I’ve got just one quick note to add to the discussion of the Komen Foundation’s surrender to Greater Wingnuttia and the Global War on Women.
That would be that this decision is not just about the dollars. It’s genuinely a matter of life and death — of murder, really, with only the anonymity of the victims to obscure the the connection between act and consequence.*
Y’all may recall that I wrote along these lines about eight months ago in connection with Mitch Daniels’ decision to defund Planned Parenthood in Indiana. (Yup, that Daniels — the hack our friends in literate Wingnutistan see as the great hope of the GOP). Now we’re back again to run the numbers on what the removal of the services Planned Parenthood provides to women seeking preventative care for breast cancer will do.**
Here are the basic figures: over the last five years, the Komen Foundation provided Planned Parenthood with sufficient support to pay for 170,000 breast exams and 6,700 referrals for mammography.
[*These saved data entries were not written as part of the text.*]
Lemma slice_app_mid {A} (a b c : list A) i j :
  Z.of_nat (length a) = i -> Z.of_nat (length b) = j - i -> slice i j (a ++ b ++ c) = b.
Proof. intros Ha Hb. unfold slice. rewrite drop_app_length' by lia. by apply take_app_length'; lia. Qed.
Lemma slice_app_end {A} (a b : list A) i j :
  Z.of_nat (length a) = i -> Z.of_nat (length b) = j - i -> slice i j (a ++ b) = b.
Proof. intros Ha Hb. rewrite <-(app_nil_r b) at 1. by apply slice_app_mid. Qed.

Definition wire_port (port : Z) (xor : bool) : Z := if xor then xor_port port else port.
Definition wire_address (bytes mask : list Z) (xor : bool) : list Z := if xor then xor_bytes bytes mask else bytes.

Lemma wire_port_range port xor : 0 <= port < 2 ^ 16 -> 0 <= wire_port port xor < 2 ^ 16.
Proof. destruct xor; [apply xor_port_range|done]. Qed.
Lemma wire_port_back port xor : wire_port (wire_port port xor) xor = port.
Proof. destruct xor; [apply xor_port_involutive|done]. Qed.
Lemma wire_address_length bytes mask xor :
  (length bytes <= length mask)%nat -> length (wire_address bytes mask xor) = length bytes.
Proof. destruct xor; [apply xor_bytes_length|done]. Qed.
Lemma wire_address_back bytes mask xor :
  (length bytes <= length mask)%nat -> wire_address (wire_address bytes mask xor) mask xor = bytes.
Proof. destruct xor; [apply xor_bytes_involutive|done]. Qed.

Lemma zeros_replicate (l : list Z) : existsb (fun v => negb (v =? 0)) l = false -> l = make_bytes (length l).
Proof.
  induction l as [|v l IH]; [done|]. cbn. intros [Hv Hl]%orb_false_iff.
  apply negb_false_iff, Z.eqb_eq in Hv as ->. f_equal. by apply IH.
Qed.

(** The value of an address attribute: its padding and family, port, address. *)
Definition address_value (family port : Z) (address : list Z) : list Z := [0; family] ++ be_encode 2 port ++ address.

Lemma decode_address_value family port address transaction xor e :
  0 <= port < 2 ^ 16 -> wire_port port xor = ap_Port e -> endpoint_Valid e = true ->
  (family = 1 /\ length address = 4%nat /\
   ap_Address e = Address4 (wire_address address (be_encode 4 stunMagicCookie) xor)
   \/ family = 2 /\ length address = 16%nat /\
      ap_Address e = Address6 (wire_address address (xor_mask transaction) xor)) ->
  decodeSTUNAddress (address_value family port address) transaction xor = Ok e.
Proof.
  intros Hp Hport Hv Hf. unfold decodeSTUNAddress.
  assert (Hlen : blen (address_value family port address) = 4 + Z.of_nat (length address)).
  { unfold blen, address_value. rewrite !length_app, be_encode_length. cbn [length]. lia. }
  assert (Hport' : be_decode (slice 2 4 (address_value family port address)) = port).
  { unfold address_value. rewrite slice_app_mid by (rewrite ?be_encode_length; done). by apply be_decode_encode_small. }
  rewrite Hlen, Hport'. change (byte_at 0 (address_value family port address)) with 0.
  change (byte_at 1 (address_value family port address)) with family.
  replace (if xor then xor_port port else port) with (ap_Port e) by (rewrite <-Hport; by destruct xor).
  pose proof Hv as Hv'. apply andb_true_iff in Hv' as [_ Hnz]. apply negb_true_iff in Hnz. rewrite Hnz.
  destruct Hf as [(-> & Hl & Ha)|(-> & Hl & Ha)]; rewrite Hl;
    [change (4 + Z.of_nat 4) with 8|change (4 + Z.of_nat 16) with 20].
  - assert (slice 4 8 (address_value 1 port address) = address) as ->.
    { unfold address_value. rewrite app_assoc. apply slice_app_end; [by rewrite length_app, be_encode_length|]. by rewrite Hl. }
    cbn -[endpoint_Valid xor_bytes be_encode]. replace (if xor then xor_bytes address _ else address)
      with (wire_address address (be_encode 4 stunMagicCookie) xor) by (by destruct xor).
    rewrite <-Ha. destruct e as [a p]. cbn -[endpoint_Valid] in *. by rewrite Hv.
  - assert (slice 4 20 (address_value 2 port address) = address) as ->.
    { unfold address_value. rewrite app_assoc. apply slice_app_end; [by rewrite length_app, be_encode_length|]. by rewrite Hl. }
    cbn -[endpoint_Valid xor_bytes be_encode]. replace (if xor then xor_bytes address _ else address)
      with (wire_address address (xor_mask transaction) xor) by (by destruct xor).
    rewrite <-Ha. destruct e as [a p]. cbn -[endpoint_Valid] in *. by rewrite Hv.
Qed.

Definition attribute (kind length : Z) (value : list Z) : list Z := be_encode 2 kind ++ be_encode 2 length ++ value.

Lemma address_roundtrip kind e transaction xor :
  endpoint_Valid e = true -> endpoint_typed e -> transaction_typed transaction ->
  exists length value, encodeSTUNAddress kind e transaction xor = Ok (attribute kind length value) /\
    blen value = length /\ (length = 8 \/ length = 20) /\ decodeSTUNAddress value transaction xor = Ok e.
Proof.
  intros Hv (Hl & Hb & Hp) [Ht _]. unfold encodeSTUNAddress. rewrite Hv. cbn [negb].
  assert (Hmask : length (xor_mask transaction) = 16%nat)
    by (unfold xor_mask; rewrite length_app, be_encode_length, Ht; done).
  pose proof Hv as Hv'. apply andb_true_iff in Hv' as [Ha _]. unfold address_Valid in Ha.
  destruct (Z.eqb_spec (ad_Family (ap_Address e)) AddressFamilyIPv4) as [Hf|Hf].
  - destruct (existsb _ _) eqn:Hz in Ha; [done|]. apply zeros_replicate in Hz. rewrite length_drop, Hl in Hz.
    rewrite Hf. exists 8, (address_value 1 (wire_port (ap_Port e) xor) (wire_address (take 4 (ad_Bytes (ap_Address e))) (xor_mask transaction) xor)).
    assert (Hl4 : length (take 4 (ad_Bytes (ap_Address e))) = 4%nat) by (rewrite length_take; lia).
    split; [by destruct xor|].
    assert (Hlv : length (wire_address (take 4 (ad_Bytes (ap_Address e))) (xor_mask transaction) xor) = 4%nat)
      by (rewrite wire_address_length; lia).
    split; [unfold blen, address_value; rewrite !length_app, be_encode_length, Hlv; done|]. split; [by left|].
    apply decode_address_value; auto using wire_port_range, wire_port_back. left. split_and!; [done..|].
    replace (wire_address (wire_address _ (xor_mask transaction) xor) (be_encode 4 stunMagicCookie) xor)
      with (take 4 (ad_Bytes (ap_Address e))).
    { unfold Address4. change (make_bytes 12) with (make_bytes (16 - 4)). rewrite <-Hz, take_drop.
      destruct e as [[f bs] p]. cbn in *. by rewrite Hf. }
    destruct xor; [|done]. cbn [wire_address]. unfold xor_mask.
    rewrite (xor_bytes_prefix (take 4 _)) by (rewrite be_encode_length; lia).
    rewrite xor_bytes_involutive; [done|rewrite be_encode_length; lia].
  - destruct (Z.eqb_spec (ad_Family (ap_Address e)) AddressFamilyIPv6) as [Hf6|]; [|done].
    exists 20, (address_value 2 (wire_port (ap_Port e) xor) (wire_address (take 16 (ad_Bytes (ap_Address e))) (xor_mask transaction) xor)).
    rewrite take_ge by lia. split; [by destruct xor|].
    assert (Hlv : length (wire_address (ad_Bytes (ap_Address e)) (xor_mask transaction) xor) = 16%nat)
      by (rewrite wire_address_length; lia).
    split; [unfold blen, address_value; rewrite !length_app, be_encode_length, Hlv; done|]. split; [by right|].
    apply decode_address_value; auto using wire_port_range, wire_port_back. right. split_and!; [done..|].
    rewrite wire_address_back by lia. unfold Address6. destruct e as [[f bs] p]. cbn in *. by rewrite Hf6.
Qed.

(** ** Responses *)
Lemma walk_attribute {A} fuel (visit : Z -> list Z -> A -> res plan_err A) kind len value rest acc :
  0 <= kind < 2 ^ 16 -> blen value = len -> len = 8 \/ len = 20 ->
  walk_loop (S fuel) visit (attribute kind len value ++ rest) acc
  = (let! acc := visit kind value acc in walk_loop fuel visit rest acc).
Proof.
  intros Hk Hv Hlen. unfold attribute. rewrite <-!app_assoc.
  set (packet := be_encode 2 kind ++ be_encode 2 len ++ value ++ rest).
  assert (Hkind : be_decode (slice 0 2 packet) = kind).
  { unfold packet. rewrite <-(app_nil_l (be_encode 2 kind ++ _)), slice_app_mid by (rewrite ?be_encode_length; done).
    by apply be_decode_encode_small. }
  assert (Hl : be_decode (slice 2 4 packet) = len).
  { unfold packet. rewrite slice_app_mid by (rewrite ?be_encode_length; done). apply be_decode_encode_small. lia. }
  assert (Hval : slice 4 (4 + len) packet = value).
  { unfold packet. rewrite app_assoc. apply slice_app_mid; [by rewrite length_app, !be_encode_length|unfold blen in Hv; lia]. }
  assert (Hrest : drop (Z.to_nat (4 + len)) packet = rest).
  { unfold packet. rewrite !app_assoc. apply drop_app_length'. rewrite !length_app, !be_encode_length. unfold blen in Hv. lia. }
  assert (Hpl : blen packet = 4 + len + blen rest).
  { unfold packet, blen in *. rewrite !length_app, !be_encode_length. lia. }
  assert (Hpad : padded_length len = len) by (by destruct Hlen as [->| ->]).
  cbn [walk_loop]. destruct packet as [|b packet'] eqn:Hp; [unfold blen in Hpl; cbn in Hpl; lia|].
  rewrite Hl, Hpad, Hkind, Hval, Hrest, Hpl.
  rewrite (proj2 (Z.ltb_ge _ _)), (proj2 (Z.ltb_ge _ _)) by (unfold blen; lia).
  unfold slice. by rewrite Z.sub_diag.
Qed.

Definition attributes_typed (a : BehaviorAttributes) : Prop :=
  ba_HasMapped a = true /\ endpoint_Valid (ba_Mapped a) = true /\ endpoint_typed (ba_Mapped a) /\
  (if ba_HasResponseOrigin a then endpoint_Valid (ba_ResponseOrigin a) = true /\ endpoint_typed (ba_ResponseOrigin a)
   else ba_ResponseOrigin a = zero_endpoint) /\
  (if ba_HasOtherAddress a then endpoint_Valid (ba_OtherAddress a) = true /\ endpoint_typed (ba_OtherAddress a)
   else ba_OtherAddress a = zero_endpoint).

(** A header with a body whose length it carries. *)
Lemma success_header transaction body :
  transaction_typed transaction -> blen body <= 1000 -> blen body mod 4 = 0 ->
  let packet := stun_header stunBindingSuccess (blen body) transaction ++ body in
  validateSTUNHeader packet stunBindingSuccess = None /\ slice 8 20 packet = transaction /\
  drop (Z.to_nat stunHeaderBytes) packet = body /\ (20 <= length packet)%nat.
Proof.
  intros [Ht _] Hb Hm packet.
  assert (Hlp : blen packet = 20 + blen body).
  { unfold packet, stun_header, blen. rewrite !length_app, !be_encode_length, Ht. lia. }
  assert (0 <= blen body) by (unfold blen; lia).
  assert (H0 : be_decode (slice 0 2 packet) = stunBindingSuccess).
  { unfold packet, stun_header. rewrite <-!app_assoc, <-(app_nil_l (be_encode 2 stunBindingSuccess ++ _)).
    rewrite slice_app_mid by (rewrite ?be_encode_length; done). reflexivity. }
  assert (H2 : be_decode (slice 2 4 packet) = blen body).
  { unfold packet, stun_header. rewrite <-!app_assoc. rewrite slice_app_mid by (rewrite ?be_encode_length; done).
    apply be_decode_encode_small. lia. }
  assert (H4 : be_decode (slice 4 8 packet) = stunMagicCookie).
  { unfold packet, stun_header. rewrite <-!app_assoc, app_assoc.
    rewrite slice_app_mid by (rewrite ?length_app, !be_encode_length; done). reflexivity. }
  split_and!.
  - unfold validateSTUNHeader. rewrite Hlp, H0, H2, H4, Hm, !Z.eqb_refl. unfold stunHeaderBytes, maxBehaviorMessageBytes.
    rewrite (proj2 (Z.ltb_ge _ _)), (proj2 (Z.ltb_ge _ _)) by lia. cbn [negb orb Z.eqb].
    by rewrite (proj2 (Z.eqb_eq _ _)) by lia.
  - unfold packet, stun_header. rewrite <-!app_assoc. rewrite (app_assoc (be_encode 2 _)), (app_assoc (_ ++ _)).
    apply slice_app_mid; [by rewrite !length_app, !be_encode_length|by rewrite Ht].
  - unfold packet. apply drop_app_length'. unfold stun_header. by rewrite !length_app, !be_encode_length, Ht.
  - unfold blen in Hlp. lia.
Qed.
The question of how frequent and how early a mammography program should be has, shall we say, been vigorously debated, but the issue gained some clarity last year with the publication of a large scale longitudinal study by Swedish researchers in which over 133,000 women were followed for a total of 29 years.
The results of this study provide low-end estimates for the lives saved by screening: for every 414 or 519 women screened*** for seven years running, one breast cancer death would be prevented.